My credit card of choice too and I don't even own SPG.  I like the fact that we can use the points for Starwood stays or transfer to airlines as needed.  We used spg points for stays in pricey areas such as London and Paris where we could never have afforded the nicer hotels otherwise.

Deb


----------



## MichaelColey (May 1, 2012)

DavidnRobin said:


> Just stayed at the Petaluma Sheraton - and got upgraded to a great corner room - as SPG Gold (yet again... even though some continue to say Gold is not worth it...)


Upgrades for Golds (that's what I am) aren't that frequent or big domestically, but little upgrades (like to a corner room or a club floor) can be nice.



DebBrown said:


> I like the fact that we can use the points for Starwood stays or transfer to airlines as needed. We used spg points for stays in pricey areas such as London and Paris where we could never have afforded the nicer hotels otherwise.


So true.  There are some great values for hotels in some areas, and the airline transfers are a tremendous value (as long as you get good values out of your airline miles).  The Flights & Nights and Cash & Point options are both great as well.

I love that I get Gold status from $30k in annual spending on the card.  (I usually put FAR more than that on it.)


----------



## Ken555 (May 2, 2012)

This is the card which just keeps giving. Yesterday I redeemed ~170,000 StarPoints for hotels in Europe this fall, including the upgrade to a specialty select room at three hotels and c&p at two others. Not that I would, but the best refundable rate available (as of yesterday, which was AAA rate at two of them) was over US$10k, or about $0.062 per StarPoint. When calc at just $250 per night (which is what I would consider an excellent rate and easily justifiable for a basic room at a good hotel in Europe) it works out to $0.022 per StarPoint. I calc this to continue my justification that this is more valuable to me than a 2% cash back card. And, we get to stay in fabulous hotels (one of which is even including breakfast daily with the room) that I would not have paid for otherwise.


----------



## tahoeJoe (May 2, 2012)

*Earnings Ratio?*

What is the $ to points earnings ratio on the card? 1 point per dollar? 2 points per dollar spent? Do points accumulatec by staying a Starwood hotel earn at a higher rate? Also, what is the annual fee? Thanks.


----------



## jarta (May 2, 2012)

Information about the Amex/Starwood card (there is small print; still the best card around, IMO):

http://www304.americanexpress.com/getthecard/learn-about/Starwood-Preferred

Salty


----------



## LisaRex (May 2, 2012)

The downside to the SPG card is that you usually only earn 1 SP per dollar spent on purchases.  However, if you transfer to many airlines it's 1.25 airline points to each SP, which beats most of the airline cards for everyday spending.   I used to use my Delta AMEX more often because it had Double Miles Everyday on things like gas and groceries.  Since they discontinued that benefit, I moved my spending to the SPG AMEX.  
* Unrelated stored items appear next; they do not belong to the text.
Lemma update_schedule_effect_witness :
  (∃ msg, run (update_schedule 1 (to_room (demo_room 2 "M-102")) (Some 4) monday) taken_db
            = inl (ScheduleConflictError msg)) ∧
  run (update_schedule 1 (to_room (demo_room 2 "M-102")) (Some 4) monday) demo_db = inr 2 ∧
  ∃ d, edit_clashes taken_db (to_room (demo_room 2 "M-102")) demo_schedule demo_term monday d.
Proof.
  split; [eexists; vm_compute; reflexivity|]. split; [vm_compute; reflexivity|].
  destruct (wp_intro _ _ _ (λ r db' Hr, wp_run _ _ _ _ _
    (update_schedule_effect taken_db 1 (to_room (demo_room 2 "M-102")) (Some 4) monday
      demo_schedule demo_term taken_editable) Hr)) as [(_ & Hr & _)|(Hc & _)]; [|exact Hc].
  exfalso. vm_compute in Hr. discriminate Hr.
Defined.
Lemma update_schedule_no_double_booking_witness :
  wp (update_schedule 1 (to_room (demo_room 2 "M-102")) (Some 4) monday) (λ r db', ∀ n, r = inr n →
    ∀ s o, s ∈ db_sessions db' → future_scheduled 1 monday s = true →
      ¬ calendar_excuses demo_db 1 (ses_date s) (room_building demo_db (ses_room s)) →
      o ∈ db_sessions db' → ses_schedule o ≠ 1 → ses_room o = ses_room s →
      occupying_status o = true → ses_released_at o = None → effective_online db' o = false →
      overlaps (ses_sched_start s) (ses_sched_end s) (ses_sched_start o) (ses_sched_end o) = false)
    demo_db.
Proof.
  apply (update_schedule_no_double_booking demo_db 1 _ _ _ demo_schedule demo_term);
    [exact demo_editable|vm_compute; reflexivity|discriminate].
Defined.
(** An online class whose first session was moved into a room: its move to a taken room is
    accepted, and the two sessions hold the room at once. *)
Definition online_db : DB :=
  taken_db <| db_schedules := [demo_schedule <| sch_modality := ONLINE |>; other_schedule] |>
           <| db_sessions := [(demo_session 1 monday SCHEDULED) <| ses_declared := Some F2F |>; other_session] |>.
Example online_move_unchecked :
  run (update_schedule 1 (to_room (demo_room 2 "M-102")) (Some 4) monday) online_db = inr 1 ∧
  let db' := exec (update_schedule 1 (to_room (demo_room 2 "M-102")) (Some 4) monday) online_db in
  (λ s, (ses_room s, ses_sched_start s, effective_online db' s)) <$> db_sessions db' =
    [(2, at_ 9 0, false); (2, at_ 9 0, false)].
Proof. vm_compute. done. Qed.
Lemma cancel_schedule_effect_witness :
  run (cancel_schedule 1 (Some 4) "" monday) demo_db = inr 2 ∧
  (λ s, (ses_status s, ses_cancel_reason s)) <$>
    db_sessions (exec (cancel_schedule 1 (Some 4) "" (monday + 1)) demo_db)
    = [(SCHEDULED, ""); (CANCELLED, "Class no longer offered")]%string ∧
  logs_only (dropped demo_db 1 "" monday) (exec (cancel_schedule 1 (Some 4) "" monday) demo_db).
Proof.
  split; [vm_compute; reflexivity|]. split; [vm_compute; reflexivity|].
  destruct (wp_intro _ _ _ (λ r db' Hr, wp_run _ _ _ _ _
    (cancel_schedule_effect demo_db 1 (Some 4) "" monday demo_schedule demo_term
      ltac:(decide_now) eq_refl eq_refl) Hr)) as [(_ & _ & Hl & _)|(Hc & _)].
  - exact Hl.
  - discriminate Hc.
Defined.
Lemma cancelled_class_stays_cancelled_witness :
  wp (cancel_schedule 1 (Some 4) "" monday ≫= λ _,
      materialize_term (Some demo_term) monday 21 false (at_ 6 0)) (λ r db',
    select (λ s, ses_schedule s =? 1) (db_sessions db') =
    select (λ s, ses_schedule s =? 1) (db_sessions (dropped demo_db 1 "" monday))) demo_db.
Proof.
  apply (cancelled_class_stays_cancelled demo_db 1 (Some 4) "" monday demo_schedule demo_term);
    [exact demo_editable|by left|lia].
Defined.
(** The class of room 1 has been moved to room 2 on its first Monday, and another
    class given room 1; a head-count edit then books room 1 twice. *)
Definition relocated_db : DB :=
  demo_db <| db_schedules := [demo_schedule; other_schedule] |>
          <| db_sessions := [(demo_session 1 monday SCHEDULED) <| ses_room := 2 |>;
                             demo_session 2 (monday + 7) SCHEDULED;
                             other_session <| ses_room := 1 |>] |>.
Lemma relocated_editable : editable relocated_db 1 demo_schedule demo_term.
Proof. split; try decide_now; [by vm_compute|done]. Qed.
Definition recount : Edit := mk_edit None None None None (Some 31).
Lemma edit_without_move_unchecked_witness :
  room_is_free relocated_db 1 (at_ 9 0) (at_ 10 30) (Some 1) (Some 1) = false ∧
  wp (update_schedule 1 recount (Some 4) monday) (λ r db',
    (∃ n, r = inr n) ∧
    ∀ s, s ∈ db_sessions db' → future_scheduled 1 monday s = true →
      ses_room s = sch_room demo_schedule ∧
      ses_sched_start s = PyTime.aware (ses_date s) (sch_start demo_schedule) ∧
      ses_sched_end s = PyTime.aware (ses_date s) (sch_end demo_schedule)) relocated_db.
Proof.
  split; [vm_compute; reflexivity|].
  apply (edit_without_move_unchecked relocated_db 1 recount (Some 4) monday demo_schedule demo_term);
    [exact relocated_editable|reflexivity].
Defined.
If you stay in hotels a lot, you'll find that Starwood redemptions are far more generous than other hotel programs.  For instance, a category 5 hotel in the Marriott program costs 20-25,000 MRs.  A category 5 hotel in the Starwood system costs 12-16,000 SPs, plus you get 5th night free.  If you stay 5 nights, you can save 50% staying in Starwood vs. Marriott.

Also, Starwood offers Cash & Points stays at many hotels, which can really help save both points and dollars.


----------



## jarta (May 2, 2012)

Instead of using them or using SVN to trade all my Lagunamar weeks, I convert 1 week (at least) each year to SPG Starpoints.

Converting is free for 5 Star Elites and Starwood adds a 10% bonus.  So, my Platinum Lagunamar weeks convert to 79,200 Starpoints.  When the points are transferred to air miles, Starwood adds a 20% bonus.  

I end up with just about 100,000 air miles for $1,250.  That's enough for a round trip business class ticket from the US to South America or Europe (South Pacific or Africa take 110,000 air miles).  I priced Chicago-Munich last night.  A round trip non-stop business class ticket on Lufthansa for this July was over $6,000.

Converting doesn't recoup all the money that I spent for my only developer purchases, the Lagunamar weeks.  But, converting substantial StarOptions to air miles each year helps make lemonade from the lemons.  I figure I'll be working with free timeshares in about a dozen more years.  lol!   Salty


----------



## ekinggill (May 2, 2012)

You almost always are better off having a couple cash back credit cards in your wallet.  It is relatively easy to get 1.25% back, or $312.50 on $25k spent.  use your cards and bonuses right, e.g. card A gives you 5% on gas and card B gives 5% on groceries, 2 or 2.5% in total is very doable, or $500-$625.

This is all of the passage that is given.